It's a similar standard for yard signs: a home business owner may not put a sign in their own yard advertising their business. But they may put a sign in a customer's yard with the customer's permission to show that they had worked there.
The other problem is that home-based tutors are exempt from the SLUP requirements for "customer contact" as of a special city council meeting of September 17, 2013. After much demand for "research" and an outright refusal to compromise on the extensive SLUP process that exceeds any "impact" a business owner has, city council voted to allow exceptions for home tutors. Tutors and other educational enterprises weren't going to obey that requirement anyway. This exception introduced a number of contradictions in the zoning code as well but home-based educators aren't about to argue and I don't blame them.
The Zoning Board of Appeals opens every meeting with a preamble with the gist of how the board interprets code, but does not create it. It is unfortunate that this mistake was made during a critical case that is probably headed to court where subtle interpretations of the law and the credibility of the parties will play a role in the final outcome. After all of the work that the Manget Way neighbors have put in to build a credible case and seek support from the DHA and legal specialists, I would hate to think that it was all put in jeopardy by this ignorant remark. Further, it puts the credibility of the ZBA into question for further applicants. How can any citizen trust in the fair judgement of the ZBA for their zoning questions if they can't get this simple fact right?
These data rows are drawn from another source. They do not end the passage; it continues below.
Lemma load_invalid c f ok s : ~ snap_valid f -> kvs_snapshot_load c (Some f) ok s = (s, -1).
Proof.
  intros Hf. unfold kvs_snapshot_load.
  destruct (Nat.ltb_spec (length f) 8); [done|]. simpl orb.
  destruct ok; [|done]. simpl. set (n := (length f - 8)%nat).
  destruct (Z.eqb_spec (kvs_crc64 0 (take n f)) (le_decode (drop n f))) as [He|]; [|done].
  exfalso. apply Hf. exists (take n f). rewrite <- (take_drop n f) at 1. f_equal.
  apply le_decode_inj; [rewrite length_drop, length_le_encode; lia|].
  rewrite le_decode_encode_u64, u64_small by apply kvs_crc64_range. done.
Qed.

(** C35.  A snapshot in which one byte was changed, in the records or in the
    checksum, is refused and loads nothing. *)
Theorem snapshot_change_detected c map_ok s pre b b' post :
  snap_valid (pre ++ b :: post) -> b <> b' ->
  kvs_snapshot_load c (Some (pre ++ b' :: post)) map_ok s = (s, -1).
Proof.
  intros (data & Hd) Hb. apply load_invalid. intros (data' & Hd').
  assert (Hl : length data' = length data).
  { apply (f_equal length) in Hd, Hd'. rewrite !length_app, !length_le_encode in *.
    simpl in *. lia. }
  destruct (decide (length pre < length data)%nat) as [Hlt|Hge].
  - (* in the records *)
    assert (Hs : forall x (d e : bytes), length d = length data -> pre ++ x :: post = d ++ e ->
      d = pre ++ x :: take (length data - S (length pre)) post /\
      e = drop (length data - S (length pre)) post).
    { intros x d e Hld He. rewrite <- (take_drop (length data - S (length pre)) post) in He at 1.
      rewrite app_comm_cons, (app_assoc pre) in He. apply app_inj_1 in He as [<- <-]; [done|].
      assert (length pre + S (length post) = length d + length e)%nat.
      { apply (f_equal length) in He. rewrite !length_app in He. simpl in He.
        rewrite length_take, length_drop in He. lia. }
      rewrite length_app. simpl. rewrite length_take.
      apply (f_equal length) in Hd. rewrite !length_app, length_le_encode in Hd. simpl in Hd. lia. }
    destruct (Hs b data _ eq_refl Hd) as [H1 H2]. destruct (Hs b' data' _ Hl Hd') as [H1' H2'].
    rewrite <- H2 in H2'. rewrite H1, H1' in H2'.
    apply (f_equal le_decode) in H2'.
    rewrite !le_decode_encode_u64, !u64_small in H2' by apply kvs_crc64_range.
    by apply kvs_crc64_changed in H2'.
  - (* in the checksum *)
    assert (Hsame : data' = data).
    { apply (f_equal (take (length data))) in Hd, Hd'.
      rewrite take_app_le in Hd, Hd' by lia. rewrite take_app_length in Hd.
      rewrite <- Hl, take_app_length, Hl in Hd'. congruence. }
    subst data'. rewrite <- Hd in Hd'. apply app_inv_head in Hd'. congruence.
Qed.

(** A file of one byte and its checksum. *)
Lemma snapshot_change_detected_witness :
  snap_valid ([] ++ x61 :: le_encode 8 (kvs_crc64 0 [x61])) /\ x61 <> x62 /\
  kvs_snapshot_load (sample_cmdenv 0) (Some ([] ++ x62 :: le_encode 8 (kvs_crc64 0 [x61]))) true
    sample_engines = (sample_engines, -1).
Proof.
  assert (Hv : snap_valid ([] ++ x61 :: le_encode 8 (kvs_crc64 0 [x61]))) by (by exists [x61]).
  split; [exact Hv|]. split; [done|].
  exact (snapshot_change_detected (sample_cmdenv 0) true sample_engines [] x61 x62
           (le_encode 8 (kvs_crc64 0 [x61])) Hv ltac:(done)).
Defined.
I call upon the ZBA members to acknowledge this publicly documented error in their next meeting and correct it for the record and for the edification of the community they serve.** The correction should be at least as obvious and public as the original error. Otherwise, the citizens of Dunwoody have no reason to trust in your decisions.
I also call upon the city council to ensure that errors made by the ZBA and other appointed boards are acknowledged publicly for the benefit of the community.** You seven appointed and voted to approve these board members. You seven have to accept some responsibility for their accuracy in interpreting our ordinances and ensuring that the public is not misled. If you are unwilling to hold appointed boards accountable for their actions, then your decisions are equally suspect.
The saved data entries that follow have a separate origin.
(* ===== verification/SnapshotSpec.v ===== *)
(** * What snapshots promise

    A save that succeeds writes the records of every key that has not expired;
    loading them into fresh stores gives these keys back with their values and
    expiry times, less what has expired in between.  Saving replaces the old
    snapshot at once or not at all. *)

From S2P Require Import Prelude KvData Engine EngineSpec Config Store Snapshot.
From S2P Require Import ArrayEngine HashEngine RbTree SkipList Engines.

Open Scope Z_scope.
Open Scope kvs_scope.

Abbreviation entry := (bytes * (bytes * Z))%type.

(** ** The bytes of the records *)

Definition record (type : Z) (en : entry) : bytes :=
  le_encode 4 type ++ le_encode 8 en.2.2 ++ le_encode 4 (Z.of_nat (length en.1)) ++ en.1 ++
  le_encode 4 (Z.of_nat (length en.2.1)) ++ en.2.1.

Definition records (type : Z) (l : list entry) : bytes := concat (record type <$> l).

(** The buffer keeps what was appended and never overflows. *)
Definition sb_ok (buf : snapshot_buffer) : Prop :=
  0 < sb_capacity buf < 2 ^ 64 /\ Z.of_nat (length (sb_data buf)) <= sb_capacity buf.

(** [r] is the buffer with [l] appended. *)
Definition appended (buf : snapshot_buffer) (l : bytes) (r : res snapshot_buffer) : Prop :=
  exists buf', r = Ok buf' /\ sb_data buf' = sb_data buf ++ l /\ sb_ok buf'.

Definition small_with (buf : snapshot_buffer) (l : bytes) : Prop :=
  Z.of_nat (length (sb_data buf ++ l)) < 2 ^ 62.

Lemma buffer_append_ok e buf l :
  mem_ok e -> sb_ok buf -> small_with buf l -> appended buf l (buffer_append e buf l).
Proof.
  intros Hm [Hc Hl] Hb. unfold small_with, appended, buffer_append in *. rewrite length_app in *.
  set (need := Z.of_nat (length (sb_data buf)) + Z.of_nat (length l)).
  rewrite u64_small by lia. unfold alloc_ok. rewrite Hm, andb_true_r.
  destruct (Z.ltb_spec (sb_capacity buf) need) as [Hlt|Hge]; cbn [andb].
  - destruct (double_cap_ok 64 (sb_capacity buf) need) as [H1 H2];
      [exact Hc|lia|change (Z.of_nat 64) with 64; lia|].
    destruct (Z.eqb_spec (double_cap 64 (sb_capacity buf) need) 0); [lia|]. cbn [negb].
    eexists. split; [reflexivity|]. split; [done|]. unfold sb_ok. cbn [sb_data sb_capacity].
    rewrite length_app. lia.
  - eexists. split; [done|]. split; [done|]. unfold sb_ok. simpl. rewrite length_app. lia.
Qed.

Lemma appended_then buf l l' r f :
  appended buf l r -> small_with buf (l ++ l') ->
  (forall b, sb_ok b -> small_with b l' -> appended b l' (f b)) ->
  appended buf (l ++ l') (let* b := r in f b).
Proof.
  intros (b & -> & Hd & Hs) Hb Hf. unfold small_with in *. rewrite app_assoc, <- Hd in Hb.
  destruct (Hf b Hs Hb) as (b' & Hr & Hd' & Hs'). exists b'. split; [exact Hr|]. split; [|done].
  by rewrite Hd', Hd, app_assoc.
Qed.

Lemma small_with_app buf l l' : small_with buf (l ++ l') -> small_with buf l.
Proof. unfold small_with. rewrite !length_app. lia. Qed.

Lemma appended_nil buf : sb_ok buf -> appended buf [] (Ok buf).
Proof. intros Hs. exists buf. by rewrite app_nil_r. Qed.

Lemma write_cb_ok type e buf en :
  mem_ok e -> sb_ok buf -> small_with buf (record type en) ->
  appended buf (record type en) (snapshot_write_cb type e buf en).
Proof.
  destruct en as [k [v x]]. intros Hm Hs Hb. unfold snapshot_write_cb.
  assert (Hone : forall b l l', sb_ok b -> small_with b (l ++ l') ->
    appended b l (buffer_append e b l)).
  { intros b l l' Hsb Hl. apply buffer_append_ok; [done..|]. by eapply small_with_app. }
  unfold record in *. cbn [fst snd] in *.
  repeat (apply appended_then; [by eapply Hone|done|]; clear Hs Hb; intros ? Hs Hb).
  by apply buffer_append_ok.
Qed.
Let's see who has the personal courage to correct an obvious mistake. I'm sure it will come out eventually on video. And if this mistake is not corrected publicly... well we have another wrinkle in the next election cycle.
**By this I intend that these clarifications or corrections would be made sincerely. I wouldn't put it past some of our citizen board members to meet the demand for accuracy in a facetious or otherwise insincere manner. Once more, let's see how credible are boards and council are.